Be creative and make these breaks useful. Use your break from sitting to walk over and talk to a colleague you might otherwise have emailed or called, or offer to collect everyone’s printing or pick up supplies. Every time you stand up, go grab a drink of water (because you probably need to drink more than you think), or take an ‘eye break’ by doing some eye gymnastics. Just don’t accidentally make weird eye contact with your boss.

#3 Lunchbreaks, leave and leaving on time

Research by The Australia Institute shows that millions of working Australians routinely skip their lunch break, while nearly half of those who do have lunch eat it while they work. Sound familiar? Yeah, we’re guilty of it too.

Taking a break for lunch – and that means a real break, not a spill-food-on-your-keyboard-while-you-tackle-emails break – can reduce physical and mental fatigue, and help you deal better with stress when you’re back on the job.

If you let yourself go hungry over lunchtime, you’re more likely to make unhealthy food choices later in the day (like a visit to the vending machine) when you’re desperate for a quick fix to make you feel full. Make lunch a priority instead, and pack a healthy lunch or learn how to buy healthy options.

Australians might have a reputation for slacking off and taking ‘sickies’, but it turns out we’re actually not great at taking leave. When you’re snowed under by emails or your to-do list seems never ending, it can seem like taking leave is an impossible dream.
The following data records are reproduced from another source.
(* ===== verification/SchedTheorems.v ===== *)
(** * Scheduler and wait queues: theorems

    What [sched_schedule], [sched_remove_thread] and the wait queue operations do to the
    lists of threads that the queues represent, round-robin order, and the state of
    the scheduler's lock after a yield. *)
From S2P Require Import Prelude Spinlock PageAlloc Kmalloc KmallocCorrect KHeap Sched SchedCorrect WaitQueueCorrect.

Section theorems.
Context {H : Type} `{KHeap H}.
Context (cr3_of_tid : Z → Z).
Implicit Types (s : Sched H).

(** C4. [sched_schedule] on the run queue [l] returns.  It does nothing when nobody else can
    run; otherwise the first thread of the queue (or the idle thread) becomes the current one,
    with its saved registers, kernel stack and address space; the old thread goes to the end
    of the queue exactly when it was running and is not the idle thread, with its registers
    saved if it is switched out; and no other thread changes. *)
Theorem sched_schedule_correct s l c tc how :
  runq s l → current_thread s = c → threads s !! c = Some tc → c ≠ 0 →
  (state tc = THREAD_RUNNING → c ∉ l) →
  (idle_thread s ≠ 0 → is_Some (threads s !! idle_thread s)) →
  schedule_result cr3_of_tid s l c tc how (sched_schedule cr3_of_tid how s).
Proof. apply sched_schedule_lemma. Qed.

(** C28. Scheduling is round robin: when the current thread runs and the queue is [l], the thread
    at position [n] of the queue gets the CPU after exactly [n + 1] calls of [sched_schedule],
    so no runnable thread starves; the threads before it wait behind it in order. *)
Theorem sched_round_robin n how s c l x :
  running s c l → l !! n = Some x →
  ∃ s', schedules cr3_of_tid (S n) how s = Done tt s' ∧ current_thread s' = x ∧
    running s' x (drop (S n) l ++ c :: take n l).
Proof. apply round_robin_lemma. Qed.

(** [sched_remove_thread] takes a thread out of the run queue, wherever it is in it, keeps the
    order of the others and changes no link outside the part of the queue up to it; a thread that is
    not in the queue leaves the state unchanged. *)
Theorem sched_remove_thread_correct s l x :
  runq s l → x ≠ 0 →
  (x ∉ l ∧ sched_remove_thread x s = Done tt s) ∨
  (∃ l1 l2 m, l = l1 ++ x :: l2 ∧
    sched_remove_thread x s = Done tt (after_queue m (qhead (l1 ++ l2)) (qtail (l1 ++ l2)) s) ∧
    queue_is m (qhead (l1 ++ l2)) (qtail (l1 ++ l2)) (l1 ++ l2) ∧ relinked (l1 ++ [x]) (threads s) m).
Proof. apply sched_remove_lemma. Qed.

(** [wq_wake] moves the thread that has waited longest from the wait queue to the end of the run
    queue and makes it ready, leaves the other waiters in order, and restores the interrupt flag
    with the lock released. *)
Theorem wq_wake_correct s q x lw l :
  waitq s q (x :: lw) → runq s l → (∀ a, a ∈ x :: lw → a ∉ l) →
  ∃ m, wq_wake q s = Done 1 (after_wake m (qhead (l ++ [x])) x q (qhead lw) (qtail lw) s) ∧
    queue_is m (qhead (l ++ [x])) x (l ++ [x]) ∧ queue_is m (qhead lw) (qtail lw) lw ∧
    evolves (woken [x]) (threads s) m ∧ (∀ a, a ∉ l ++ [x] → m !! a = threads s !! a).
Proof. apply wq_wake_lemma. Qed.

(** [wq_wake_all] terminates, moves every waiter to the end of the run queue in the order in which they
    went to sleep, returns their number and leaves the wait queue empty. *)
Theorem wq_wake_all_correct s q lw l :
  waitq s q lw → runq s l → (∀ a, a ∈ lw → a ∉ l) → Z.of_nat (length lw) < 2 ^ 31 →
  ∃ m, wq_wake_all q s = Done (Z.of_nat (length lw))
      (after_wake m (qhead (l ++ lw)) (qtail (l ++ lw)) q 0 0 s) ∧
    queue_is m (qhead (l ++ lw)) (qtail (l ++ lw)) (l ++ lw) ∧
    evolves (woken lw) (threads s) m ∧ (∀ a, a ∉ l ++ lw → m !! a = threads s !! a).
Proof. apply wq_wake_all_lemma. Qed.

(** A [sched_yield] that switches to a new thread, or to one the timer interrupted, leaves the
    scheduler's lock taken, and the next [sched_yield] spins for ever with interrupts off. *)
Theorem sched_yield_leaves_lock s c x l t :
  running s c (x :: l) → locked (sched_lock s) = 0 → threads s !! x = Some t → resume t ≠ InYield →
  ∃ s', sched_yield cr3_of_tid s = Done tt s' ∧ current_thread s' = x ∧ locked (sched_lock s') = 1 ∧
    sched_yield cr3_of_tid s' = Stuck.
Proof. apply yield_keeps_lock. Qed.
End theorems.

(** ** Witnesses *)

(** Four threads: one running, one ready, two in the wait queue, and the idle thread. *)
Definition thread_example (n st nx : Z) (how : Resume) : Thread :=
  mkThread n st (mkCtx 0 0 0 0 0 0 (0x8000 + n)) 0 0 (0x9000 + n) 0 0 nx how.
Definition sched_example (l2 : Resume) : Sched (Heap Z) :=
  mkSched heap_example
    (list_to_map [(100, thread_example 1 THREAD_RUNNING 0 InYield); (200, thread_example 2 THREAD_READY 300 l2);
       (300, thread_example 3 THREAD_READY 0 InYield); (400, thread_example 4 THREAD_BLOCKED 500 InYield);
       (500, thread_example 5 THREAD_BLOCKED 0 InYield); (600, thread_example 6 THREAD_RUNNING 0 InYield)])
    200 300 600 SPINLOCK_INIT 100 7 0x202 zero_ctx 0 0 0 0
    {[ 50 := mkWq SPINLOCK_INIT 400 500 ]} ∅.
Lemma sched_example_runq h : runq (sched_example h) [200; 300].
Proof.
  split_and!; [|by repeat constructor; set_solver|done|done].
  apply chain_cons. split_and!; [done|by eexists|]. apply chain_cons. split_and!; [done|by eexists|]. by intros [|[]] ?.
Qed.
Lemma sched_example_waitq h : waitq (sched_example h) 50 [400; 500].
Proof.
  exists (mkWq SPINLOCK_INIT 400 500). split_and!; [done|done|]. split_and!; [|by repeat constructor; set_solver|done|done].
  apply chain_cons. split_and!; [done|by eexists|]. apply chain_cons. split_and!; [done|by eexists|]. by intros [|[]] ?.
Qed.
Lemma sched_example_running h : running (sched_example h) 100 [200; 300].
Proof.
  split; [apply sched_example_runq|done|by eexists|done|set_solver|set_solver|by eexists].
Qed.

Lemma sched_schedule_correct_witness :
  schedule_result (λ _, 0) (sched_example InYield) [200; 300] 100 (thread_example 1 THREAD_RUNNING 0 InYield) InYield
    (sched_schedule (λ _, 0) InYield (sched_example InYield)).
Proof. apply sched_schedule_correct; [apply sched_example_runq|done|done|done|set_solver|by eexists]. Defined.

Lemma sched_round_robin_witness :
  ∃ s', schedules (λ _, 0) 2 InSchedule (sched_example InYield) = Done tt s' ∧ current_thread s' = 300 ∧
    running s' 300 [100; 200].
Proof. apply (sched_round_robin (λ _, 0) 1 InSchedule (sched_example InYield) 100 [200; 300] 300); [apply sched_example_running|done]. Defined.

Lemma sched_remove_thread_correct_witness :
  (300 ∉ [200; 300] ∧ sched_remove_thread 300 (sched_example InYield) = Done tt (sched_example InYield)) ∨
  (∃ l1 l2 m, [200; 300] = l1 ++ 300 :: l2 ∧
    sched_remove_thread 300 (sched_example InYield) =
      Done tt (after_queue m (qhead (l1 ++ l2)) (qtail (l1 ++ l2)) (sched_example InYield)) ∧
    queue_is m (qhead (l1 ++ l2)) (qtail (l1 ++ l2)) (l1 ++ l2) ∧
    relinked (l1 ++ [300]) (threads (sched_example InYield)) m).
Proof. apply sched_remove_thread_correct; [apply sched_example_runq|done]. Defined.

Lemma wq_wake_correct_witness :
  ∃ m, wq_wake 50 (sched_example InYield) = Done 1 (after_wake m 200 400 50 500 500 (sched_example InYield)) ∧
    queue_is m 200 400 [200; 300; 400] ∧ queue_is m 500 500 [500] ∧
    evolves (woken [400]) (threads (sched_example InYield)) m ∧
    (∀ a, a ∉ [200; 300; 400] → m !! a = threads (sched_example InYield) !! a).
Proof.
  apply (wq_wake_correct (sched_example InYield) 50 400 [500] [200; 300]);
    [apply sched_example_waitq|apply sched_example_runq|set_solver].
Defined.

Lemma wq_wake_all_correct_witness :
  ∃ m, wq_wake_all 50 (sched_example InYield) = Done 2 (after_wake m 200 500 50 0 0 (sched_example InYield)) ∧
    queue_is m 200 500 [200; 300; 400; 500] ∧
    evolves (woken [400; 500]) (threads (sched_example InYield)) m ∧
    (∀ a, a ∉ [200; 300; 400; 500] → m !! a = threads (sched_example InYield) !! a).
Proof.
  apply (wq_wake_all_correct (sched_example InYield) 50 [400; 500] [200; 300]);
    [apply sched_example_waitq|apply sched_example_runq|set_solver|done].
Defined.

Lemma sched_yield_leaves_lock_witness :
  ∃ s', sched_yield (λ _, 0) (sched_example InSchedule) = Done tt s' ∧ current_thread s' = 200 ∧
    locked (sched_lock s') = 1 ∧ sched_yield (λ _, 0) s' = Stuck.
Proof.
  eapply (sched_yield_leaves_lock (λ _, 0) (sched_example InSchedule) 100 200 [300]);
    [apply sched_example_running|done|done|done].
Defined.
But taking your annual leave can actually make you a more efficient employee when you’re back in the office.

Taking leave is an integral part of creating a healthy work/life balance. Like a long lunchbreak, taking a day, week or month off can help you manage workplace stress and reset physically and mentally.

On the subject of life outside the workplace: it’s time to start going home on time. The number of Australian workers staying on after their scheduled workday ends is so large, there’s now a day set aside as Go Home On Time Day.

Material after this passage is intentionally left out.